## [WORK ITEM]
The response must consist of the lines below from the one with "(discord : Discord)" through the one with "as [[msg H]|[[c", exactly as they appear and with both ends kept.

## [DATA TO PROCESS]
══════════════════════════════

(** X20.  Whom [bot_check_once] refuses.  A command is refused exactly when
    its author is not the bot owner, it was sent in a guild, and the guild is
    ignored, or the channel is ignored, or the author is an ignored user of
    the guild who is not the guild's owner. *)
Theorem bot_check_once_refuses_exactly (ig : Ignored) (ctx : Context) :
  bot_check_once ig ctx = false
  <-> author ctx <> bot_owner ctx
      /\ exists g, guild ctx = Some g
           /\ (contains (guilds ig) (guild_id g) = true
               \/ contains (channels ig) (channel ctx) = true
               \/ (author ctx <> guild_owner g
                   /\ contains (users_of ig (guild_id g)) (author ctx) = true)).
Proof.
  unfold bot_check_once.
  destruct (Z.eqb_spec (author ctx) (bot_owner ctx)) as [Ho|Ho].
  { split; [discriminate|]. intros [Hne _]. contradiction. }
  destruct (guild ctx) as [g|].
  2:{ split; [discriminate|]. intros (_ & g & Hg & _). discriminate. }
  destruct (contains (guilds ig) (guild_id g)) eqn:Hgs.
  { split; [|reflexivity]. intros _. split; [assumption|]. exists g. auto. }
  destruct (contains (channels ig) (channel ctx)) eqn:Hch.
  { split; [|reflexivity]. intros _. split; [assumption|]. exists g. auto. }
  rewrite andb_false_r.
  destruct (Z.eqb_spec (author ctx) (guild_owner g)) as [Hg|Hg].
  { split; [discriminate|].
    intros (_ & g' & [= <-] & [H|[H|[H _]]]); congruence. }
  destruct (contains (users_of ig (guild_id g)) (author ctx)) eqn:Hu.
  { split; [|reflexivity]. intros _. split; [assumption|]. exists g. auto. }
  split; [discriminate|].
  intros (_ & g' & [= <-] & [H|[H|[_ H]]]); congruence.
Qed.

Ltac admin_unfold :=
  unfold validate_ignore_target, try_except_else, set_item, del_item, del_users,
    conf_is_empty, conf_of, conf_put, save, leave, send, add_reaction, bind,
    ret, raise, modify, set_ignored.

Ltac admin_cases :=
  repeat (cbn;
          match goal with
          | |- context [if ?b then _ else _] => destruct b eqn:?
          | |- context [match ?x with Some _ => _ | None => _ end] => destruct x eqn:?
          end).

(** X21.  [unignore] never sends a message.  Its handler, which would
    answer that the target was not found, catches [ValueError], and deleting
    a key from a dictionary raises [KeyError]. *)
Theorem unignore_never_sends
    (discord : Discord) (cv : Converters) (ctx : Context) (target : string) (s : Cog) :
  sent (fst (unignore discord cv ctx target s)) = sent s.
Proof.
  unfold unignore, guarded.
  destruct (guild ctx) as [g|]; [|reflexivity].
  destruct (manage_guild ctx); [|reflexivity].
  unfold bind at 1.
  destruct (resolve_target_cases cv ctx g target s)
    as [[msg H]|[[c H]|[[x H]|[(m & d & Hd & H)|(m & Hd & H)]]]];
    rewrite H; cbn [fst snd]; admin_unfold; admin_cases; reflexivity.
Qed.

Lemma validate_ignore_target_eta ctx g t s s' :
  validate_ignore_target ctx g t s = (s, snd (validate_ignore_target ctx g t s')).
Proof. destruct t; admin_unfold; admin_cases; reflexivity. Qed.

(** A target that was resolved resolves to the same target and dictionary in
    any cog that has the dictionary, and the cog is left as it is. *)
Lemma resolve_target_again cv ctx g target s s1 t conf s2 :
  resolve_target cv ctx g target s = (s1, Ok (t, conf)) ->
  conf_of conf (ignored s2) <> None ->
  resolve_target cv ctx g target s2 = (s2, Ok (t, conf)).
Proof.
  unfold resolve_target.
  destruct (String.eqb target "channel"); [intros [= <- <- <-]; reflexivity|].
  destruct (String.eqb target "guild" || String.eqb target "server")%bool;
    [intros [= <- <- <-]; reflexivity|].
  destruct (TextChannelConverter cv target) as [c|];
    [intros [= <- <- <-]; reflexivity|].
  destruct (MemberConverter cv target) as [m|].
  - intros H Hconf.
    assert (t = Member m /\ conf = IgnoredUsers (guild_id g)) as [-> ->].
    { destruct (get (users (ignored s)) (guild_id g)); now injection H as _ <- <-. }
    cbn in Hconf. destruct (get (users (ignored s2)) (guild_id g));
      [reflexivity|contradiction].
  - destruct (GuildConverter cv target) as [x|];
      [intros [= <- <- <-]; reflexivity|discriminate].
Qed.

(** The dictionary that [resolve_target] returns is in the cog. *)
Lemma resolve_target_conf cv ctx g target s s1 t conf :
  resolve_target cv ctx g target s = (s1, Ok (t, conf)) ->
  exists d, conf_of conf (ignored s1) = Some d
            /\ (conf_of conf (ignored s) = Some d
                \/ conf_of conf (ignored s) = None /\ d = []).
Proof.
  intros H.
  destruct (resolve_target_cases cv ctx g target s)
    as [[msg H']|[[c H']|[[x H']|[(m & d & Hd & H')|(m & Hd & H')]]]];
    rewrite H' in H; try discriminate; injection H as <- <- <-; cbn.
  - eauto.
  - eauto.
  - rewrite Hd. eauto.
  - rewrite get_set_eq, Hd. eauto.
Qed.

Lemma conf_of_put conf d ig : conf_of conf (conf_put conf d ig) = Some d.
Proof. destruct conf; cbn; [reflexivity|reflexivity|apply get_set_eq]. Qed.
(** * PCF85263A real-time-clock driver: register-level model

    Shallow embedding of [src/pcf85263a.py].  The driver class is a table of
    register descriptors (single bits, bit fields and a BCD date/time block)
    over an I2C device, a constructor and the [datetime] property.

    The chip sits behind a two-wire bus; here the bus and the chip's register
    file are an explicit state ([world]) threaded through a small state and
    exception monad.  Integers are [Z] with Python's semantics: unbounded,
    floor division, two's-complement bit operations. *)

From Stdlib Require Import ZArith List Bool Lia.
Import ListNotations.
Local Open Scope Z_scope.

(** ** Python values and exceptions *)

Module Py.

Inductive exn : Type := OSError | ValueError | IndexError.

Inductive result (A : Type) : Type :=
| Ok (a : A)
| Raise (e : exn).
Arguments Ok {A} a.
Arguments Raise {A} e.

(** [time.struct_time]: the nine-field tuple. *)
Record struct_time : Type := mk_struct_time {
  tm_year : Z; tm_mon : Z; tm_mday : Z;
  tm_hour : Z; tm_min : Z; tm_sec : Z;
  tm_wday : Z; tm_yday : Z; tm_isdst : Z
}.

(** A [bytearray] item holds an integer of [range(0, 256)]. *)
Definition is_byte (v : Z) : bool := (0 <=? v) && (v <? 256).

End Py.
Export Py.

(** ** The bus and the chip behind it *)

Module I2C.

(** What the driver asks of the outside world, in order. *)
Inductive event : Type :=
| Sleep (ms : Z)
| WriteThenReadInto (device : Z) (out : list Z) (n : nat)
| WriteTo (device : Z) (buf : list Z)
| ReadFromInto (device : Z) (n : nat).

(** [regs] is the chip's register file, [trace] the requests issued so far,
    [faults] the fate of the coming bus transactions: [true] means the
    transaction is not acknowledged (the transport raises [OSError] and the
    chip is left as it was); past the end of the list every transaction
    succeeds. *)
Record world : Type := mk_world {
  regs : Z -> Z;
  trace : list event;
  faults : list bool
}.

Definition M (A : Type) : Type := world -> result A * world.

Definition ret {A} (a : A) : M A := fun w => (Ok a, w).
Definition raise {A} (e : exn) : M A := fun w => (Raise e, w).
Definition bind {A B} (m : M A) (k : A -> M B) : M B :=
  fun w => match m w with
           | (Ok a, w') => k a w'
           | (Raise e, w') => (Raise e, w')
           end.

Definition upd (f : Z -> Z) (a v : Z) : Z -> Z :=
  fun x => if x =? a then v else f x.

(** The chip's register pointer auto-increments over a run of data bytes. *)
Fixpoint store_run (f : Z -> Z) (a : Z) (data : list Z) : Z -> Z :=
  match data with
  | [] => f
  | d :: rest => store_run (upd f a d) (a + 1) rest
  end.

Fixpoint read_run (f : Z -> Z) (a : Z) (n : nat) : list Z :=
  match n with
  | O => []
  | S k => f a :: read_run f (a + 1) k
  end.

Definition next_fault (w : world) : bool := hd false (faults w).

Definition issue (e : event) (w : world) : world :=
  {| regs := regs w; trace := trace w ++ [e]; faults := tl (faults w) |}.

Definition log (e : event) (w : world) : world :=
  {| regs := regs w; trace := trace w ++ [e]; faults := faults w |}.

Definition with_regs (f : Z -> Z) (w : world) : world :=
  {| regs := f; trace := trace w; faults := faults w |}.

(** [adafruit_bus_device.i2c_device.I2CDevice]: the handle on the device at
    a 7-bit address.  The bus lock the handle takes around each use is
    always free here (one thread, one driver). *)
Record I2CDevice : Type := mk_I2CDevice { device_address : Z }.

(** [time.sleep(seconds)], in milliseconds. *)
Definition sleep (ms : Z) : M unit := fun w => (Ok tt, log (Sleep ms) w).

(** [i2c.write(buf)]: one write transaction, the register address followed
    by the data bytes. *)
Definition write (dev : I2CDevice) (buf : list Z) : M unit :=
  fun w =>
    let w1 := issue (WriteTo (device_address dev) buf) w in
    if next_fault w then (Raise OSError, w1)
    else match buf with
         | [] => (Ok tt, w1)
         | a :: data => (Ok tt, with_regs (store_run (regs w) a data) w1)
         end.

══════════════════════════════

## [RESULT]
    (discord : Discord) (cv : Converters) (ctx : Context) (target : string) (s : Cog) :
  sent (fst (unignore discord cv ctx target s)) = sent s.
Proof.
  unfold unignore, guarded.
  destruct (guild ctx) as [g|]; [|reflexivity].
  destruct (manage_guild ctx); [|reflexivity].
  unfold bind at 1.
  destruct (resolve_target_cases cv ctx g target s)
    as [[msg H]|[[c H]|[[x H]|[(m & d & Hd & H)|(m & Hd & H)]]]];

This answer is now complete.